Hiding behind a pseudonym, webicus will quickly become the dominant element in any online ecosystem which provides it with a steady supply of attention and argument. In fact, webicus is so skilled in monopolizing these resources that it frequently drives off larger, but more peaceable, local populations. While all Trolls are destructive, there are perhaps none so pernicious as the subspecies which target author websites and online writer communities. Armed with a voluble nature and much larger vocabularies than other Trolls, these are particularly troublesome.

 

The Queen Bee/King Drone (lordicus cliqueium)

Behavior: Lordicus begins by befriending charter members and site owner/administrators alike with its initial friendliness and offers of assistance. With favors banked and loyalties established, lordicus reveals its true nature when another community member voices a dissenting view, or becomes as well-liked as lordicus. In either case, lordicus and its followers close ranks to attack or freeze out the other member, claiming to speak on behalf of the entire community.

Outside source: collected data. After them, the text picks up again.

(* ===== verification/ValidatorSafety.v ===== *)
(** What a validator signs and how its cursors move, over any answers of the nodes, the
    store, the disk and the operator: the composition of the corroborated window
    (Failover.v), the event handling (Validator.v) and the scale guard (ScaleGuard.v). *)

From S2P Require Import Prelude.
From S2P Require Import SolanaRuntime.
From S2P Require Import Text.
From S2P Require Import ListSort.
From S2P Require Import Quorum.
From S2P Require Import Effects.
From S2P Require Import Failover.
From S2P Require Import Endpoints.
From S2P Require Import Allowlist.
From S2P Require Import GateTypes.
From S2P Require Import HostRecord.
From S2P Require Import SigStore.
From S2P Require Import ScannerState.
From S2P Require Import ScaleGuard.
From S2P Require Import Validator.
From S2P Require CoreHash.

Lemma accepts_app p l p' m p'' : accepts p l p' -> accepts p' m p'' -> accepts p (l ++ m) p''.
Proof. induction 1 as [|p f t n l p' Hc Ha IH]; [done|]. intros H. constructor; [done|by apply IH]. Qed.
Lemma accepts_cursor p l p' : accepts p l p' -> p_last_block p' = p_last_block p.
Proof. induction 1 as [|p f t n l p' Hc Ha IH]; [done|]. by rewrite IH. Qed.

Section ValidatorSafety.
Context {RT : Runtime} {HX : HexCodec} {AL : Alloy} {GB : GateBorsh}.
Context {NW : Network} {ND : Nodes} {SR : ScaleReads} {SK : HostSigner} {VW : ValidatorWorld}.
Variable cf : ScanConfig.

(** ** What the world is assumed to be *)

Variables (eps : list Endpoint) (honest : nat -> bool).
(** The events of this gate in a range of blocks. *)
Variable chain : Z -> Z -> list LogKey.
Variables (honest_peer : Endpoint -> Prop) (honest_url : text -> Prop).
Variables (truth : Z -> hash32 -> option Z -> Prop) (configured : Z -> Prop).

(** At most one endpoint of the source chain is not honest; an honest one serves the chain. *)
Hypothesis one_liar : forall i j, i <> j -> honest i = true \/ honest j = true.
Hypothesis honest_logs : forall i e h from to l, honest i = true -> eps !! i = Some e -> head_said e h ->
  to <= saturating_sub h (cf_block_confirmation cf) -> logs_said e (MkFilter (cf_gate cf) (cf_sent_sig cf) from to) l ->
  live_keys l ≡ₚ chain from to.

(** Nobody operates the scanner. *)
Definition calm : Prop := forall t, operator_at t = [].

(** ** Events and posts *)

Abbreviation Post := (SubmissionRecord * SignerSig * result unit unit)%type.
Definition key_event (k : LogKey) : option EvmSent := let '(_, _, _, address, topics, data) := k in decode_sent address topics data.
Definition sig_for (id : hash32) : SignerSig := MkSignerSig (hex0x (arr_bytes (cf_signer cf))) (sign id).
Definition acked (posts : list Post) (id : hash32) : Prop := exists record, (record, sig_for id, Ok tt) ∈ posts.

(** A post the validator may make, for an event at [k], under [allowlist]. *)
Definition vouched (allowlist : option Allowlist) (k : LogKey) (post : Post) : Prop := exists ev record submission,
  key_event k = Some ev /\ record_from_sent_event ev (cf_bridge_domain cf) = Some record /\
  submission_from_sent_event ev (cf_bridge_domain cf) = Some submission /\
  CoreHash.compute_id submission = es_submission_id ev /\ check_storable record = Ok tt /\
  blocked allowlist ev (rec_chain_id_from record) (rec_chain_id_to record) = false /\
  truth (rec_chain_id_to record) (es_debridge_id ev) (Some (es_bridge_decimals ev)) /\
  post.1 = (record, sig_for (es_submission_id ev)).

(** Why an event is done with, and the nonce it consumes. *)
Inductive disposed (allowlist : option Allowlist) (posts : list Post) (ev : EvmSent) : list (Z * Z * Z) -> Prop :=
  | Aliased : record_from_sent_event ev (cf_bridge_domain cf) = None -> disposed allowlist posts ev []
  | Undecodable n : sent_event_u64s ev = Some n -> submission_from_sent_event ev (cf_bridge_domain cf) = None ->
      disposed allowlist posts ev [n]
  | Unstorable n record : sent_event_u64s ev = Some n -> record_from_sent_event ev (cf_bridge_domain cf) = Some record ->
      check_storable record <> Ok tt -> disposed allowlist posts ev [n]
  | Blocked n : sent_event_u64s ev = Some n -> blocked allowlist ev n.1.1 n.1.2 = true -> disposed allowlist posts ev [n]
  | Misscaled n : sent_event_u64s ev = Some n ->
      (~ configured n.1.2 \/ exists d, truth n.1.2 (es_debridge_id ev) d /\ d <> Some (es_bridge_decimals ev)) ->
      disposed allowlist posts ev [n]
  | Stored n : sent_event_u64s ev = Some n -> acked posts (es_submission_id ev) -> disposed allowlist posts ev [n].

Lemma acked_app posts new id : acked posts id -> acked (posts ++ new) id.
Proof using Type. intros [r H]. exists r. apply elem_of_app. by left. Qed.
Lemma disposed_app al posts new ev ns : disposed al posts ev ns -> disposed al (posts ++ new) ev ns.
Proof using Type.
  intros []; [by apply Aliased|by apply Undecodable|by eapply Unstorable|by apply Blocked|by apply Misscaled|].
  apply Stored; [done|by apply acked_app].
Qed.

(** ** The invariant of the loop *)

Record loop_ok (s : Scanner) : Prop := {
  lo_eps : fo_endpoints (sc_failover s) = eps;
  lo_wf : fo_wf (sc_failover s);
  lo_guard : guard_ok honest_peer honest_url truth configured (sc_scale s);
  lo_stored : forall id, id ∈ bp_stored (sc_progress s) -> acked (sc_posts s) id;
  lo_cap : 1 <= sc_window_cap s <= Z.max (cf_max_block_range cf) 1;
}.
Definition grows (P : Post -> Prop) (s s' : Scanner) : Prop := exists new, sc_posts s' = sc_posts s ++ new /\ Forall P new.

(** What others do to the shared state while the loop waits. *)
Definition noise (s s' : Scanner) : Prop :=
  exists p f, s' = upd_file f (upd_persist p s) /\ (calm -> p = sc_persist s).

Lemma noise_refl s : noise s s.
Proof using Type. exists (sc_persist s), (sc_file s). by destruct s. Qed.
Lemma noise_trans s1 s2 s3 : noise s1 s2 -> noise s2 s3 -> noise s1 s3.
Proof using Type. intros (p & f & -> & H1) (p' & f' & -> & H2). exists p', f'. split; [done|]. intros Hc. rewrite (H2 Hc). by apply H1. Qed.
Lemma noise_ok s s' : noise s s' -> loop_ok s -> loop_ok s'.
Proof using Type. intros (p & f & -> & _) []. by constructor. Qed.
Lemma noise_posts s s' : noise s s' -> sc_posts s' = sc_posts s.
Proof using Type. by intros (p & f & -> & _). Qed.
Lemma noise_calm s s' : noise s s' -> calm -> sc_persist s' = sc_persist s.
Proof using Type. intros (p & f & -> & H) Hc. by apply H. Qed.
Lemma grows_refl P s s' : sc_posts s' = sc_posts s -> grows P s s'.
Proof using Type. intros E. exists []. by rewrite E, app_nil_r. Qed.
Lemma grows_trans P s1 s2 s3 : grows P s1 s2 -> grows P s2 s3 -> grows P s1 s3.
Proof using Type. intros (n1 & E1 & H1) (n2 & E2 & H2). exists (n1 ++ n2). rewrite E2, E1, app_assoc. split; [done|by apply Forall_app]. Qed.
Lemma grows_mono (P Q : Post -> Prop) s s' : (forall p, P p -> Q p) -> grows P s s' -> grows Q s s'.
Proof using Type. intros H (n & E & Hn). exists n. split; [done|]. by eapply Forall_impl. Qed.

Lemma save_wp Q s : (forall f, Q (Ok tt) (upd_file f s)) -> wp save Q s.
Proof using Type.
  intros H. unfold save. apply wp_bind, wp_ask. intros t. destruct (save_at t); [apply wp_modify, H|].
  apply wp_ret. specialize (H (sc_file s)). by destruct s.
Qed.
Lemma operator_acts_wp l s : wp (operator_acts l) (fun r s' => r = Ok tt /\ exists p f, s' = upd_file f (upd_persist p s) /\ (l = [] -> s' = s)) s.
Proof using Type.
  revert s. induction l as [|a l IH]; intros s; cbn [operator_acts].
  - apply wp_ret. split; [done|]. exists (sc_persist s), (sc_file s). by destruct s.
  - apply wp_bind, wp_modify, wp_bind, save_wp. intros f. eapply wp_mono; [apply IH|].
    intros r s' (-> & p & f' & -> & _). split; [done|]. by exists p, f'.
Qed.
Lemma await_point_wp Q s : (forall s', noise s s' -> Q (Ok tt) s') -> wp await_point Q s.
Proof using Type.
  intros H. unfold await_point. apply wp_bind, wp_ask. intros t. eapply wp_mono; [apply operator_acts_wp|].
  intros r s' (-> & p & f & -> & Hn). apply H. exists p, f. split; [done|]. intros Hc.
  specialize (Hn (Hc t)). apply (f_equal sc_persist) in Hn. exact Hn.
Qed.

(** ** One event *)

Definition log_event (l : Log) : option EvmSent := decode_sent (log_address l) (log_topics l) (log_data l).
Definition handled (allowlist : option Allowlist) (l : Log) (s : Scanner) (r : result unit bool) (s' : Scanner) : Prop :=
  loop_ok s' /\ grows (vouched allowlist (log_key l)) s s' /\
  (calm -> match r with
   | Ok true => exists ev ns, log_event l = Some ev /\ disposed allowlist (sc_posts s') ev ns /\
       accepts (sc_persist s) ns (sc_persist s')
   | _ => p_last_block (sc_persist s') = p_last_block (sc_persist s)
   end).
(** Between the start of an event's handling and now. *)
Definition meanwhile (P : Post -> Prop) (s0 s : Scanner) : Prop :=
  loop_ok s /\ grows P s0 s /\ (calm -> sc_persist s = sc_persist s0).

Lemma meanwhile_noise P s0 s s' : meanwhile P s0 s -> noise s s' -> meanwhile P s0 s'.
Proof using Type.
  intros (Hok & Hg & Hp) Hn. split_and!; [by eapply noise_ok| |].
  - eapply grows_trans; [exact Hg|]. apply grows_refl. by apply noise_posts.
  - intros Hc. by rewrite (noise_calm _ _ Hn Hc), Hp.
Qed.

Lemma withhold_wp al l s0 s ev from to nonce : meanwhile (vouched al (log_key l)) s0 s -> log_event l = Some ev ->
  check_nonce (sc_persist s0) from to nonce = Accept -> disposed al (sc_posts s) ev [(from, to, nonce)] ->
  wp (withhold from to nonce) (handled al l s0) s.
Proof using Type.
  intros Hm Hev Hn Hd. apply wp_bind, await_point_wp. intros s' Hns.
  pose proof (meanwhile_noise _ _ _ _ Hm Hns) as ([] & Hg & Hp).
  apply wp_bind, wp_modify, wp_ret. split_and!; [by constructor|done|]. intros Hc. exists ev, [(from, to, nonce)].
  split_and!; [done|by rewrite <- (noise_posts _ _ Hns) in Hd|]. cbn. rewrite (Hp Hc). by repeat constructor.
Qed.
Lemma halt_wp al l s0 s reason : meanwhile (vouched al (log_key l)) s0 s -> wp (halt reason) (handled al l s0) s.
Proof using Type.
  intros ([] & Hg & Hp). apply wp_bind, wp_modify, wp_bind, save_wp. intros f. apply wp_ret.
  split_and!; [by constructor|done|]. intros Hc. cbn. by rewrite (Hp Hc).
Qed.

Lemma record_numbers ev domain record : record_from_sent_event ev domain = Some record ->
  sent_event_u64s ev = Some (rec_chain_id_from record, rec_chain_id_to record, rec_nonce record).
Proof using Type. unfold record_from_sent_event. destruct (sent_event_u64s ev) as [[[f t] n]|]; [|done]. by intros [= <-]. Qed.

Control: The only effective method of lordicus control is a strongly-worded email from the site owner or administrator. Lordicus’ response is invariably a dramatic, martyred leave-taking from the site, after which it will continue to lurk and foment dissention among other members via off-site communications.

Identifying Call: A shrill, “Who do you think you are?”, sometimes followed by a low-pitched, “Nobody cares what you think, anyway.”

 

The Puffed Pedant (self-importantia verbosia)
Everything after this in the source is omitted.